De Paris, ce jeudi 29e de mars 1657. [2]

[Brant, page 203-204 | LAT | IMG]

Ce M. de Thou, notre ambassadeur en Hollande, est fils du très distingué M. Jacques-Auguste de Thou, président à mortier du Parlement de Paris, qui mourut l’an 1617 ; comme c’était un fort éminent et savant homme, il a écrit, en latin et dans un style très élégant, les Historiæ sui temporis qui ont été publiées à Genève en cinq tomes ; cette édition est aussi la meilleure de toutes. [3][10]

Notre ambassadeur avait un frère aîné, nommé François-Auguste de Thou, maître des requêtes, qui mourut à Lyon sur la Saône, le 12 septembre 1642, sur l’ordre du cardinal de Richelieu, le pire et le plus vil des tyrans, dont on eût souhaité, pour le plus grand avantage de toute l’Europe, qu’il eût rendu l’âme le jour même de sa naissance. [4][11][12]

Quatre de nos collègues parmi les plus éminents sont ici morts ces six derniers mois : MM. Charles Guillemeau, René Moreau, Charles Le Clerc et Jean Riolan. [13][14][15] Vale et ne cessez pas de m’aimer, comme vous aimez parfaitement celui qui vous le rend si bien.

Le 29e de mars 1657.


a.

Brouillon autographe d’une lettre que Guy Patin a écrite à Christiaen Utenbogard, ms BIU Santé no 2007, fo 56 ro ; lettre imprimée dans Brant, Epistola lxiv (pages 202‑203), avec un post-scriptum dont Guy Patin n’avait pas conservé de trace (v. infra note [2]).

1.

V. notes [1] et [2], lettre latine 77, et le billet accompagnant la lettre latine que Guy Patin a écrite à Christiaen Utenbogard le 22 mars 1657.

Peinant à déchiffrer l’écriture de Patin, l’éditeur de la lettre imprimée (page 202) a transformé grana seminis illius Geranij tristis Americani [les graines de ce géranium triste américain], qu’on lit sans peine dans le brouillon manuscrit, en grana seminis illius Seanij tristis Ambicani, noctu olentis (où Seanium et Ambicanum sont deux mots qui n’existent pas en latin).

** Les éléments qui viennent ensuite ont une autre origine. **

(** An error of the network during a retry counts as an expiry. *)
Example network_error_counts :
  (enterExpiredMode "u" (Monitor.mk 1%nat None 0%nat true)).1.(attempts) = 2%nat /\
  (branch (ExpiredTimer (inl "request failed: timeout") true []) (connected broker_auth "t")
     (Monitor.mk 1%nat (Some (30 * second)%Z) 0%nat true))
    = Some (connected broker_auth "t", Monitor.mk 2%nat (Some (300 * second)%Z) 0%nat true, [OnTokenExpired "A1"]).
Proof. split; vm_compute; reflexivity. Qed.

Example flexible_numbers : flex_unmarshal "12" = "12" /\ flex_unmarshal (String (Ascii.ascii_of_nat 34) ("12" ++ String (Ascii.ascii_of_nat 34) "")) = "12".
Proof. split; vm_compute; reflexivity. Qed.
Lemma crossing_calls_lose_feed_witness :
  let c' := feed_run (feed_run NewFeed (concat (map undisturbed one_subscriber)))
    [CallUnsubscribe ["2475"]; CallSubscribe ["2475"]; Work_ 1 true; Work_ 0 true; Work_ 0 true] in
  c'.(refCount) !! "2475" = Some 1%Z /\ "2475" ∉ server_view c'.
Proof.
  destruct (crossing_calls_lose_feed (feed_run NewFeed (concat (map undisturbed one_subscriber)))
    (foldl bag_step ∅ (map fst one_subscriber)) "2475" 0%nat) as (_ & H1 & _ & H2 & _).
  - apply (follows_run one_subscriber true); [apply follows_start|].
    repeat first [apply Forall_nil_2 | apply Forall_cons_2]; try exact I; intros l; reflexivity.
  - done.
  - vm_compute. reflexivity.
  - reflexivity.
  - by split.
Defined.

Lemma frame_sets_price_witness :
  exists p', feed_message (fun _ => None) (encodeTick (replicate 8 (ascii_of_N 7)) "11536" "TCS" (ascii_of_N 1) 1120403456)
      (mkPrices ∅ ∅) = Some (p', [("bse:11536", of_Z 100)]) /\ feed_GetLTP "bse:11536" p' = (of_Z 100, true).
Proof.
  destruct (frame_sets_price (fun _ => None) (replicate 8 (ascii_of_N 7)) "11536" "TCS" (ascii_of_N 1) 1120403456
    (mkPrices ∅ ∅)) as (p' & H1 & H2 & _); [done|cbn; lia|cbn; lia|lia|vm_compute; reflexivity|].
  exists p'. split; [exact H1|exact H2].
Defined.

L’emploi du qualificatif triste permet d’identifier sans conteste le géranium américain au Pelargonium triste et lève tous les doutes sur la confusion de Patin entre noctu olentis [qui sent bon la nuit] et noctu lucentis [qui luit la nuit].

2.

Le post-scriptum qui suit (en italique), écrit en français, n’est pas dans le ms BIU Santé no 2007, mais dans la version imprimée de la lettre (v. supra note [a]).

3.

V. note [4], lettre 13, pour les « Histoires de son temps » (Genève, 1620-1621) de Jacques-Auguste i de Thou, père de Jacques-Auguste ii et de François-Auguste.

4.

V. note [6], lettre 75, pour la décapitation du marquis de Cinq-Mars et de François-Auguste de Thou à Lyon pour crime de lèse-majesté (complot contre la Couronne de France) le 12 septembre 1642, souvenir qui hantait la mémoire de Guy Patin et nourrissait son exécration (posthume) du cardinal de Richelieu.

s.

Ms BIU Santé no 2007, fo 56 ro.

Clariss. viro D.D. Christiano Utenbogardo, Doct. Med. Ultrajectum.

Dum pergerem ad Illustrissimum virum D. Thuanum, in Parisiensi
Senatu Præsidem, ut ei valedicerem brevi ad vos trans intra paucos dies discessurum, ut apud
Fæderatos vestros Ordines Legatum agat Regis nostri Christianissimi,
fortè offendi virum optimum, Illustriss. Legati culinæ Præfectum, jampri-
dem mihi notum, quique bona fide se mihi obstrinxit huncce fasciculum
Tibi mihi meo nomine redditurum, in quo reperies semina cypressi, abietis, et phyl-
lireæ, quæ Tibi postrema mea pollicitus sum. Promissa mihi sunt aliquot
grana seminis illius Geranij tristis Americani, quæ si dentur, protinus
ad Te mittam : interea vale et me ama, meóq.nomine saluta viros Clariss.
D.D. Vander Linden, Mart. Schoockium, et alios si qui sint qui faveant rebus
nostris : de Riolani obitu antehac ante scripsi. Vale.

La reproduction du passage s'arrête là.